AMD described a startup optimization for on-device large language model inference on Ryzen Artificial Intelligence processors, where execution is split between the NPU and the integrated GPU. The NPU handles compute-intensive prefill with up to 50 TOPS of AI Engine performance, while the iGPU handles the memory-bound decode phase. That hybrid design delivers low time-to-first-token and high tokens-per-second, but operator initialization creates a significant startup penalty before inference begins.
The main bottleneck comes from how custom operators were originally initialized. A single constructor performed both host-side model reading and device-side NPU setup, including reading ONNX graph attributes, extracting weights, allocating NPU memory, creating accelerator kernels, and transferring weights. For a multi-layer transformer, these steps repeated sequentially across many operators. AMD identified the core issue as CPU cache pollution: host-side model reads and device-side driver calls touch different memory regions, and alternating between them on one thread repeatedly evicts hot L1 and L2 cache data.
The proposed fix is a two-phase deferred initialization scheme. In phase 1, the main thread performs all model-reading work, including collecting node attributes, extracting constant tensors, capturing session configuration, and storing the state needed later. In phase 2, background worker threads handle device setup, including kernel creation, device memory allocation, weight formatting and transfer, and execution parameter setup. A grouped thread pool assigns one worker thread per operator type so same-type tasks run sequentially in FIFO order for safety, while different operator types can initialize in parallel.

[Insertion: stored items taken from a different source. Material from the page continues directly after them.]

Lemma F32_nth_error_gridParticles (rows cols : Z) (pos : Z -> Z -> F32.vec2) (m : F32.float)
    (row col : Z) :
  (0 <= row < rows)%Z -> (0 <= col < cols)%Z ->
  nth_error (F32.gridParticles rows cols pos m) (Z.to_nat (row * cols + col))
  = Some (F32.mkParticle (pos row col) m).
Proof.
  intros Hrow Hcol. unfold F32.gridParticles.
  replace (Z.to_nat (row * cols + col))
    with (Z.to_nat row * Z.to_nat cols + Z.to_nat col)%nat by nia.
  rewrite (nth_error_flat_uniform _ (Z.to_nat cols)) with (a := row).
  - unfold F32.rowParticles. rewrite nth_error_map, nth_error_zseq by lia.
    simpl. do 3 f_equal. lia.
  - intros a. apply F32_length_rowParticles.
  - rewrite nth_error_zseq by lia. f_equal. lia.
  - lia.
Qed.

Lemma F32_appended_app (sim : F32.SimulationSystem) (ps : list F32.Particle) :
  F32.appended sim (F32.set_Particles sim (F32.m_Particles sim ++ ps)) = ps.
Proof.
  unfold F32.appended. simpl. rewrite skipn_app, skipn_all, Nat.sub_diag. reflexivity.
Qed.

Lemma F32_appended_same (sim : F32.SimulationSystem) : F32.appended sim sim = [].
Proof. unfold F32.appended. apply skipn_all. Qed.

(** ** The outcomes of [AddParticleGrid] *)

Lemma F32_AddParticleGrid_cases (sim : F32.SimulationSystem) (rows cols : Z)
    (bottomLeft topRight spacing : F32.vec2) (m : F32.float) :
  let r := F32.AddParticleGrid sim rows cols bottomLeft topRight spacing m in
  (F32.rejected r = true /\ F32.accepted r = false /\ fst r = sim
   /\ ~ F32.gridFits sim rows cols bottomLeft topRight spacing)
  \/
  (F32.accepted r = true /\ F32.rejected r = false
   /\ F32.gridFits sim rows cols bottomLeft topRight spacing
   /\ fst r = F32.set_Particles sim
               (F32.m_Particles sim
                ++ F32.gridParticles rows cols
                     (F32.cellPosition sim rows cols bottomLeft topRight spacing) m)).
Proof.
  unfold F32.AddParticleGrid, F32.gridFits. cbv zeta.
  change (F32.x (F32.availableSpace sim bottomLeft topRight))
    with (F32.sub (F32.x (F32.gridTopRight sim topRight))
                  (F32.x (F32.gridBottomLeft sim bottomLeft))).
  change (F32.y (F32.availableSpace sim bottomLeft topRight))
    with (F32.sub (F32.y (F32.gridTopRight sim topRight))
                  (F32.y (F32.gridBottomLeft sim bottomLeft))).
  destruct ((rows <=? 0)%Z || (cols <=? 0)%Z) eqn:E1.
  { left. repeat split; try reflexivity.
    intros (Hr & Hc & _). apply orb_true_iff in E1. destruct E1; prop_of_tests; lia. }
  apply orb_false_iff in E1. destruct E1 as [E1r E1c]. prop_of_tests.
  destruct (F32.leb _ _ || F32.leb _ _) eqn:E2.
  { left. repeat split; try reflexivity.
    intros (_ & _ & Hx & Hy & _). rewrite Hx, Hy in E2. discriminate. }
  apply orb_false_iff in E2. destruct E2 as [E2x E2y].
  destruct (F32.ltb _ _ || F32.ltb _ _) eqn:E3.
  { left. repeat split; try reflexivity.
    intros (_ & _ & _ & _ & Hw & Hh & _). rewrite Hw, Hh in E3. discriminate. }
  apply orb_false_iff in E3. destruct E3 as [E3x E3y].
  destruct (F32.tooManyParticles _ _ _ _ _) eqn:E4.
  { left. repeat split; try reflexivity.
    intros (_ & _ & _ & _ & _ & _ & Ht & _). discriminate. }
  destruct ((_ && _) || (_ && _)) eqn:E5.
  { left. repeat split; try reflexivity.
    intros (_ & _ & _ & _ & _ & _ & _ & Hsx & Hsy).
    apply orb_true_iff in E5. destruct E5 as [E5|E5];
      apply andb_true_iff in E5; destruct E5 as [Ec El]; prop_of_tests.
    - rewrite (Hsx Ec) in El. discriminate.
    - rewrite (Hsy Ec) in El. discriminate. }
  apply orb_false_iff in E5. destruct E5 as [E5x E5y].
  right. rewrite F32_fillRows_grid. cbn [fst snd].
  repeat split; try reflexivity; try assumption.
  - intros Hc. apply andb_false_iff in E5x. destruct E5x as [E|E]; [|exact E].
    prop_of_tests. lia.
  - intros Hr. apply andb_false_iff in E5y. destruct E5y as [E|E]; [|exact E].
    prop_of_tests. lia.
Qed.

Lemma F32_accepted_iff_gridFits (sim : F32.SimulationSystem) (rows cols : Z)
    (bottomLeft topRight spacing : F32.vec2) (m : F32.float) :
  F32.accepted (F32.AddParticleGrid sim rows cols bottomLeft topRight spacing m) = true
  <-> F32.gridFits sim rows cols bottomLeft topRight spacing.
Proof.
  destruct (F32_AddParticleGrid_cases sim rows cols bottomLeft topRight spacing m)
    as [(_ & Ha & _ & Hno) | (Ha & _ & Hfit & _)].
  - split; [congruence | contradiction].
  - tauto.
Qed.

Lemma F32_rejected_unchanged (sim : F32.SimulationSystem) (rows cols : Z)
    (bottomLeft topRight spacing : F32.vec2) (m : F32.float) :
  ~ F32.gridFits sim rows cols bottomLeft topRight spacing ->
  let r := F32.AddParticleGrid sim rows cols bottomLeft topRight spacing m in
  F32.rejected r = true /\ fst r = sim /\ F32.appended sim (fst r) = [].
Proof.
  intros Hno r.
  destruct (F32_AddParticleGrid_cases sim rows cols bottomLeft topRight spacing m)
    as [(Hr & Ha & Hs & _) | (_ & _ & Hfit & _)]; [|contradiction].
  subst r. rewrite Hs. repeat split; [assumption | apply F32_appended_same].
Qed.

Lemma F32_accepted_grid (sim : F32.SimulationSystem) (rows cols : Z)
    (bottomLeft topRight spacing : F32.vec2) (m : F32.float) :
  let r := F32.AddParticleGrid sim rows cols bottomLeft topRight spacing m in
  F32.accepted r = true ->
  F32.gridFits sim rows cols bottomLeft topRight spacing
  /\ F32.appended sim (fst r)
     = F32.gridParticles rows cols
         (F32.cellPosition sim rows cols bottomLeft topRight spacing) m.
Proof.
  intros r Hacc.
  destruct (F32_AddParticleGrid_cases sim rows cols bottomLeft topRight spacing m)
    as [(_ & Ha & _) | (_ & _ & Hfit & Hs)].
  - subst r. congruence.
  - split; [assumption|]. subst r. rewrite Hs. apply F32_appended_app.
Qed.

(** ** Concrete runs in single precision

    The scenario of the spec's section 8 again: every number in it is a
    whole number below 2^24, so the single-precision run stores the same
    positions and prints the same sizes as the exact one. *)

Example f32_grid_2x2_positions :
  map F32.position (F32.m_Particles (fst (appGrid32 2 2)))
  = [f32vec (-990) (-740); f32vec 990 (-740); f32vec (-990) 740; f32vec 990 740]
  /\ snd (appGrid32 2 2) = [F32.OutAvailable (f32vec 1980 1480); F32.OutCreated 2 2].
Proof. split; vm_compute; reflexivity. Qed.

Example f32_grid_100x100_refused :
  fst (appGrid32 100 100) = appSim32
  /\ snd (appGrid32 100 100)
     = [F32.ErrNotFit 100 100 (F32.of_int 10) (f32vec 0 0) (f32vec 2000 2000)
          (f32vec 1980 1480)].
Proof. split; vm_compute; reflexivity. Qed.

(** ** The footprint test *)

(** C3, as the spec states it, fails here: two columns of radius 10 with
    requested spacing [20.1f] in the rectangle from (0, 0) to ([60.1f], 100).
    The shrunk rectangle is the requested one, the footprint
    [cols * (2 r) + (cols - 1) * spacing.x] exceeds its extent, and yet the
    request is accepted and two particles are stored: the sum the code
    computes, [40 + 20.1f], rounds to [60.1f], the extent itself. *)
Lemma f32_footprint_exceeds_accepted :
  F32.gridBottomLeft appSim32 (f32vec 0 0) = F32.mkvec2 F32.zero F32.zero
  /\ F32.gridTopRight appSim32 (F32.mkvec2 f32_60_1 (F32.of_int 100))
     = F32.mkvec2 f32_60_1 (F32.of_int 100)
  /\ (F32.F2Q f32_60_1 - F32.F2Q F32.zero
      < 2 * (2 * F32.F2Q (F32.m_ParticleRadius appSim32)) + (2 - 1) * F32.F2Q f32_20_1)%Q
  /\ F32.requiredWidth appSim32 2 (F32.mkvec2 f32_20_1 F32.zero) = f32_60_1
  /\ F32.accepted (F32.AddParticleGrid appSim32 1 2 (f32vec 0 0)
                     (F32.mkvec2 f32_60_1 (F32.of_int 100))
                     (F32.mkvec2 f32_20_1 F32.zero) F32.one) = true
  /\ length (F32.appended appSim32
               (fst (F32.AddParticleGrid appSim32 1 2 (f32vec 0 0)
                       (F32.mkvec2 f32_60_1 (F32.of_int 100))
                       (F32.mkvec2 f32_20_1 F32.zero) F32.one))) = 2%nat.
Proof. vm_compute. repeat split. Qed.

AMD said the feature remains opt-in through an environment variable, and when disabled, initialization follows the original inline constructor path. Correctness is enforced with a one-shot barrier before first inference, per-group sequential execution, and the unchanged fallback path. Profiling showed that the largest gain came from cache separation rather than parallelism, because keeping all model-reading work together preserves warm runtime data in cache. AMD reported up to 10× faster LLM initialization (from ~10s to ~1s) as measured on Qwen3-4B running on AMD Ryzen AI, with zero impact on inference correctness. Testing was performed on HP OmniBook 7 Aero Laptop 13-bg1xxx with AMD Ryzen AI 7 H 350 w/Radeon 860M, 32GB memory.